The Johns Hopkins University
Homewood Conflict of Interest and Commitment


Travel FAQs

When do I have to disclose travel?

If you are an investigator on any PHS-supported grant or contract, you need to disclose each instance of travel that is reimbursed or sponsored by an outside entity, when the amount of travel during the preceding 12 months reaches or exceeds $5,000 in the aggregate for a particular entity.  (Note:  This aggregate value includes travel for spouses, domestic partners and dependent children unless the travel occurs in the course of their employment by the entity.)  Disclosures must be made within 30 days of reaching the $5,000 threshold and of every instance of sponsored or reimbursed travel occurring thereafter.

Do I need to disclose travel if I’m not an investigator on a PHS grant or contract? 

No.  Only investigators on PHS grants and contracts are required to disclose sponsored or reimbursed travel. 

What is meant by “reimbursed” and “sponsored” travel?

When an entity purchases your airline or train ticket or pays for your hotel stay, that is “sponsored travel.”  When an entity directly reimburses you for your purchase of transportation or lodging, that is considered “reimbursed travel.”

What if I don’t know the specific value of the sponsored travel I am disclosing?

eDisclose allows users to provide either the specific value, an estimate of the value, or a description of the travel costs covered by the entity.  To determine whether the aggregate value of sponsored and reimbursed travel has reached $5,000, investigators should make their best efforts to learn the value of the sponsored and reimbursed travel.
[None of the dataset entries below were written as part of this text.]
Ltac effect_step :=
  intros; unfold reader_effect;
  let Hc := fresh "Hc" in
  intros Hc; simpl in Hc |- *;
  refine (conj _ (conj _ (conj _ (conj _ _))));
  try assumption; try reflexivity;
  try (unfold same_settings; simpl; repeat split; assumption);
  try apply own_calls_refl;
  try (apply own_calls_emit; assumption).

Lemma reader_turn_effect (w : world frame) :
  reader_effect (set_cur Reader w) (reader_turn w).
Proof.
  apply reader_turn_respects_from;
    [apply reader_effect_refl|apply reader_effect_trans|..]; effect_step.
Qed.

(** Calls of another thread do not show in what a thread counts or in its
    clock. *)
Lemma count_of_other (sel : event frame -> bool) (t t' : tid)
    (evs : list (event frame)) (tr : list (tid * event frame)) :
  tid_eqb t t' = false ->
  count_of sel t (map (pair t') evs ++ tr) = count_of sel t tr.
Proof.
  intros H. induction evs as [|e evs IH]; [reflexivity|].
  cbn [map app count_of]. rewrite H. exact IH.
Qed.

Lemma clock_other (t t' : tid) (evs : list (event frame)) (tr : list (tid * event frame)) :
  tid_eqb t t' = false ->
  clock t (map (pair t') evs ++ tr) = clock t tr.
Proof.
  intros H. induction evs as [|e evs IH]; [reflexivity|].
  cbn [map app clock]. rewrite H. destruct e; exact IH.
Qed.

Lemma times_of_other (sel : event frame -> bool) (t t' : tid)
    (evs : list (event frame)) (tr : list (tid * event frame)) :
  tid_eqb t t' = false ->
  times_of sel t (map (pair t') evs ++ tr) = times_of sel t tr.
Proof.
  intros H. induction evs as [|e evs IH]; [reflexivity|].
  cbn [map app times_of]. rewrite H. exact IH.
Qed.


(** ** Schedules *)

Lemma run_cons (i : Q) (m : Z) (t : tid) (sched : list tid) (s : world frame * rstate) :
  run i m (t :: sched) s = run i m sched (turn i m t s).
Proof. reflexivity. Qed.

Lemma run_app (i : Q) (m : Z) (s1 s2 : list tid) (s : world frame * rstate) :
  run i m (s1 ++ s2) s = run i m s2 (run i m s1 s).
Proof. unfold run. apply fold_left_app. Qed.

Lemma run_invariant (i : Q) (m : Z) (Inv : world frame * rstate -> Prop) :
  (forall s t, Inv s -> Inv (turn i m t s)) ->
  forall sched s, Inv s -> Inv (run i m sched s).
Proof.
  intros Hstep sched; induction sched as [|t sched IH]; intros s H; [exact H|].
  rewrite run_cons. apply IH, Hstep, H.
Qed.

(** ** The constructor and the target folder *)

(** C9: when the constructor is given a non-empty [target_folder_path], it
    leaves the attribute unassigned; no later operation assigns it; and a call
    of [record_live_stream_to_folder] is then left by [AttributeError] at its
    first statement, with no call made to any collaborator, so that no image
    is written. *)
Theorem record_fails_when_folder_given
    (src : nat -> option frame) (keys : nat -> Z) (default_folder url s : string)
    (buffer_size : Z) (v : bool) (micro : Q) (maxf : Z) (w0 : world frame) :
  s <> EmptyString ->
  __init__ src keys default_folder url (Some s) buffer_size v micro maxf = inr w0 ->
  target_folder_path w0 = None
  /\ forall (ops : list op) (i : Q) (m : Z),
       let w := apply_ops ops w0 in
       target_folder_path w = None
       /\ record_turn i m (w, RInit)
          = (set_cur Main w, RRaised (AttributeError no_attribute))
       /\ trace (set_cur Main w) = trace w
       /\ forall w' : world frame,
            record_turn i m (w', RRaised (AttributeError no_attribute))
                     = (set_cur Main w', RRaised (AttributeError no_attribute)).
Proof.
  intros Hs Hinit.
  assert (H0 : target_folder_path w0 = None).
  { unfold __init__ in Hinit. destruct (deque_new buffer_size); [discriminate|].
    injection Hinit as <-. cbn [target_folder_path].
    destruct s; [contradiction|reflexivity]. }
  split; [exact H0|]. intros ops i m w.
  assert (Hw : target_folder_path w = None).
  { revert H0. subst w.
    apply (apply_ops_respects
             (fun w w' => target_folder_path w = None -> target_folder_path w' = None));
      auto. }
  split; [exact Hw|]. split; [apply record_turn_init_fails, Hw|].
  split; [reflexivity|]. intros w'. reflexivity.
Qed.

(** ** What the reader leaves to the main thread, in one statement *)

Lemma reader_turn_main_view (w : world frame) :
  same_settings w (reader_turn w)
  /\ keep_querying (reader_turn w) = keep_querying w
  /\ key_polls (reader_turn w) = key_polls w
  /\ (forall sel, count_of sel Main (trace (reader_turn w)) = count_of sel Main (trace w))
  /\ clock Main (trace (reader_turn w)) = clock Main (trace w)
  /\ (forall sel, times_of sel Main (trace (reader_turn w)) = times_of sel Main (trace w)).
Proof.
  destruct (reader_turn_effect w eq_refl) as (_ & S & K & P & evs & E).
  cbn [set_cur trace] in E.
  split; [exact S|]. split; [exact K|]. split; [exact P|].
  rewrite E. split; [|split]; intros;
    auto using count_of_other, clock_other, times_of_other.
Qed.

Lemma progress_logs_count (t t' : tid) (v : bool) (n : Z) (folder : string)
    (tr : list (tid * event frame)) :
  count_of is_imwrite t (progress_logs t' v n folder ++ tr) = count_of is_imwrite t tr.
Proof.
  unfold progress_logs.
  destruct (v && (0 <? n)%Z && (n mod 100 =? 0)%Z);
    destruct (v && (0 <? n)%Z && (n mod 10 =? 0)%Z);
    cbn [app count_of is_imwrite]; rewrite ?andb_false_r; reflexivity.
Qed.

Lemma progress_logs_clock (t t' : tid) (v : bool) (n : Z) (folder : string)
    (tr : list (tid * event frame)) :
  clock t (progress_logs t' v n folder ++ tr) = clock t tr.
Proof.
  unfold progress_logs.
  destruct (v && (0 <? n)%Z && (n mod 100 =? 0)%Z);
    destruct (v && (0 <? n)%Z && (n mod 10 =? 0)%Z); reflexivity.
Qed.

Lemma progress_logs_times (t t' : tid) (v : bool) (n : Z) (folder : string)
    (tr : list (tid * event frame)) :
  times_of is_imwrite t (progress_logs t' v n folder ++ tr) = times_of is_imwrite t tr.
Proof.
  unfold progress_logs.
  destruct (v && (0 <? n)%Z && (n mod 100 =? 0)%Z);
    destruct (v && (0 <? n)%Z && (n mod 10 =? 0)%Z);
    cbn [app times_of is_imwrite]; rewrite ?andb_false_r; reflexivity.
Qed.

Lemma after_stop_view (n : Z) (w : world frame) :
  keep_querying (after_stop n w) = false
  /\ target_folder_path (after_stop n w) = target_folder_path w
  /\ reader_thread (after_stop n w) = reader_thread w
  /\ releases (after_stop n w) = releases w
  /\ count_of is_imwrite Main (trace (after_stop n w)) = count_of is_imwrite Main (trace w)
  /\ times_of is_imwrite Main (trace (after_stop n w)) = times_of is_imwrite Main (trace w).
Proof.
  unfold after_stop. cbn [set_trace set_keep_querying keep_querying target_folder_path
    reader_thread releases trace verbose cur].
  destruct (verbose w); cbn [app count_of times_of is_imwrite];
    rewrite ?andb_false_r; auto 10.
Qed.

(** ** A quota that is not positive *)

(** C10: with [max_num_images <= 0] other than [-1], the test of the
    recording loop fails at once: the turn at the head of the loop makes no
    call and goes to the statements after the loop, which clear
    [keep_querying].  From the entry of the loop, whatever the instance and
    the schedule, no image is ever written and the flag is cleared by the
    second turn of the main thread; the same holds of the whole method, one
    turn later, on an instance whose target folder is set. *)
Theorem record_nothing_when_quota_not_positive (i : Q) (m : Z) :
  (m <= 0)%Z -> m <> (-1)%Z ->
  (forall w : world frame, record_turn i m (w, RLoop 0) = (set_cur Main w, RStop 0))
  /\ (forall (w : world frame) n,
        snd (record_turn i m (w, RStop n)) = RDone
        /\ keep_querying (fst (record_turn i m (w, RStop n))) = false)
  /\ (forall (w : world frame) (sched : list tid),
        let s := run i m sched (w, RLoop 0) in
        images_written (fst s) = images_written w
        /\ (snd s = RDone -> keep_querying (fst s) = false)
        /\ ((2 <= turns_of Main sched)%nat -> snd s = RDone))
  /\ (forall (w : world frame) (folder : string) (sched : list tid),
        target_folder_path w = Some folder ->
        let s := run i m sched (w, RInit) in
        images_written (fst s) = images_written w
        /\ (snd s = RDone -> keep_querying (fst s) = false)
        /\ ((3 <= turns_of Main sched)%nat -> snd s = RDone)).
Proof.
  intros Hm Hm1.
  assert (Hexit : (0 <? m)%Z || (m =? -1)%Z = false).
  { destruct (Z.ltb_spec 0 m); [lia|]. destruct (Z.eqb_spec m (-1)); [lia|reflexivity]. }
  split; [intros w; apply record_turn_exit, Hexit|].
  split.
  { intros w n. rewrite record_turn_stop. split; [reflexivity|].
    apply after_stop_view. }
  set (Inv := fun (c : nat) (k : nat) (s : world frame * rstate) =>
    images_written (fst s) = c
    /\ (turns_left (snd s) <= k)%nat
    /\ match snd s with
       | RInit => exists folder, target_folder_path (fst s) = Some folder
       | RStop 0 | RLoop 0 => True
       | RDone => keep_querying (fst s) = false
       | _ => False
       end).
  assert (Hrun : forall c sched k s,
             Inv c k s -> Inv c (k - turns_of Main sched)%nat (run i m sched s)).
  { intros c. induction sched as [|t sched IH]; intros k s H.
    - cbn [turns_of filter List.length run fold_left]. rewrite Nat.sub_0_r. exact H.
    - rewrite run_cons. destruct s as [w1 pc]. destruct H as (C & L & P).
      cbn [fst snd] in *. destruct t.
      + (* a turn of the main thread *)
        replace (k - turns_of Main (Main :: sched))%nat
          with ((k - 1) - turns_of Main sched)%nat
          by (unfold turns_of; cbn [filter tid_eqb List.length]; lia).
        apply IH. cbn [turn].
        destruct pc as [|n|n| |e]; try contradiction.
        * destruct P as [folder T].
          rewrite (record_turn_init i m w1 folder T).
          unfold Inv; cbn [fst snd turns_left] in *.
          refine (conj _ (conj _ I)); [rewrite <- C; reflexivity|lia].
        * destruct n; try contradiction.
          rewrite (record_turn_exit i m 0 w1 Hexit).
          unfold Inv; cbn [fst snd turns_left] in *.
          refine (conj C (conj _ I)); lia.
        * destruct n; try contradiction.
          rewrite record_turn_stop. unfold Inv; cbn [fst snd turns_left] in *.
          destruct (after_stop_view 0 (set_cur Main w1)) as (K & _ & _ & _ & C' & _).
          refine (conj _ (conj _ K)); [unfold images_written; rewrite C'; exact C|lia].
        * unfold Inv; cbn [record_turn record_live_stream_to_folder_step ret fst snd turns_left].
          refine (conj C (conj _ P)); lia.
      + (* a turn of the reader thread *)
        replace (k - turns_of Main (Reader :: sched))%nat
          with (k - turns_of Main sched)%nat
          by (unfold turns_of; cbn [filter tid_eqb List.length]; lia).
        apply IH. cbn [turn fst snd].
        destruct (reader_turn_main_view w1) as (S & K & _ & Cn & _).
        destruct S as (_ & _ & _ & _ & T' & _).
        unfold Inv; cbn [fst snd].
        refine (conj _ (conj L _)); [unfold images_written; rewrite Cn; exact C|].
        destruct pc as [|n|n| |e]; try exact P.
        * rewrite T'; exact P.
        * rewrite K; exact P. }
  split.
  - intros w sched s.
    assert (H0 : Inv (images_written w) 2%nat (w, RLoop 0)).
    { unfold Inv; cbn [fst snd turns_left]. refine (conj eq_refl (conj _ I)). lia. }
    specialize (Hrun _ sched 2%nat (w, RLoop 0) H0). fold s in Hrun.
    destruct Hrun as (C & L & P).
    split; [exact C|]. split.
    + intros E. rewrite E in P. exact P.
    + intros H2. destruct (snd s) as [|n|n| |e]; cbn [turns_left] in L;
        try lia; try contradiction. reflexivity.
  - intros w folder sched Ht s.
    assert (H0 : Inv (images_written w) 3%nat (w, RInit)).
    { unfold Inv; cbn [fst snd turns_left].
      refine (conj eq_refl (conj _ (ex_intro _ folder Ht))). lia. }
    specialize (Hrun _ sched 3%nat (w, RInit) H0). fold s in Hrun.
    destruct Hrun as (C & L & P).
    split; [exact C|]. split.
    + intros E. rewrite E in P. exact P.
    + intros H3. destruct (snd s) as [|n|n| |e]; cbn [turns_left] in L;
        try lia; try contradiction. reflexivity.
Qed.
Do non-faculty investigators such as research coordinators need to disclose sponsored or reimbursed travel if they’re listed on a PHS-sponsored grant?  What if a research coordinator is a study team member on an IRB protocol?

All individuals who meet the definition of “investigator” on a PHS-supported research project must report their outside activities and financial interests.  Under JHU’s conflict of interest policy, an investigator is:

  • The project director or principal investigator and any other person responsible for the design, conduct, or reporting of research.  Includes collaborators and consultants.
  • All study team members on IRB applications.

The phrase “responsible for the design, conduct, or reporting of research” should be interpreted to mean any individual involved in the research who works independently enough to affect the objectivity of the design, collection, or analysis of research data or reporting of research results.  In addition to faculty members, this may include graduate and post-doctoral trainees, research staff, consultants, or other collaborators.  The definition of investigator is independent of whether or not an individual is employed or appointed by Johns Hopkins University.  The ultimate determination as to who is considered an investigator in PHS-supported research is the decision of the PI of the project.

I am a consultant on an NIH grant to Johns Hopkins, and the grant paid for me to go to a conference.  Do I have to disclose that?

No.  Travel payments made by the institution do not need to be disclosed.

What if my travel is sponsored or reimbursed by a non-U.S. institution of higher education?

Only institutions of higher education chartered under U.S. law are exempt from the reporting requirements. Therefore, if you are an investigator on any PHS-supported grant or contract, you need to disclose travel that is sponsored or reimbursed by a foreign institution of higher education when/if the aggregate value of the travel sponsored or reimbursed by the institution reaches or exceeds $5,000.

What if an academic society or disease-advocacy organization pays for me to attend its annual meeting?  Do I need to disclose this as sponsored or reimbursed travel?  What if they waive my registration fee for the annual meeting?

If you are an investigator on any PHS-supported grant or contract and the organization pays (or reimburses you) for your flight or hotel stay, you need to make a disclosure when/if the aggregate value of the travel sponsored or reimbursed by the entity reaches or exceeds $5,000. Waiver of the registration fee does not need to be disclosed. 

What if I travel to a meeting where dinner is included and the sponsoring entity buys an expensive bottle of wine?  And what if they pay for my cab fare?  What if they just pay for meals during my trip?

For the purposes of reporting travel-related expenses, you need to disclose only sponsored or reimbursed transportation and lodging.  Please remember that the JHM Policy on Interaction with Industry prohibits acceptance of meal and other gifts from industry and, with limited exceptions, travel support from industry.  Please see the policy for further information. 

What if I extend a “disclosable” trip at my own expense?  How do I disclose this? For example, I am traveling to Singapore to give a talk at a Singaporean University and the institution will pay for my transportation and two nights at a hotel.  I am going to take a vacation and extend the trip for one week at my own expense.

You must disclose the transportation and lodging that are paid for by the Singaporean University.

If I take one trip at the invitation of multiple organizations, do I need to submit a disclosure for each entity from which I receive reimbursement/sponsorship?  For example, I am invited to give talks at three different organizations in Germany and each will pay for about one-third of my travel and lodging expenses. 

Yes, you need to disclose each organization’s sponsorship of your trip (provided the aggregate value of any travel sponsored or reimbursed by that entity over the past 12 months reaches or exceeds $5,000) and indicate, if possible, what each organization paid for.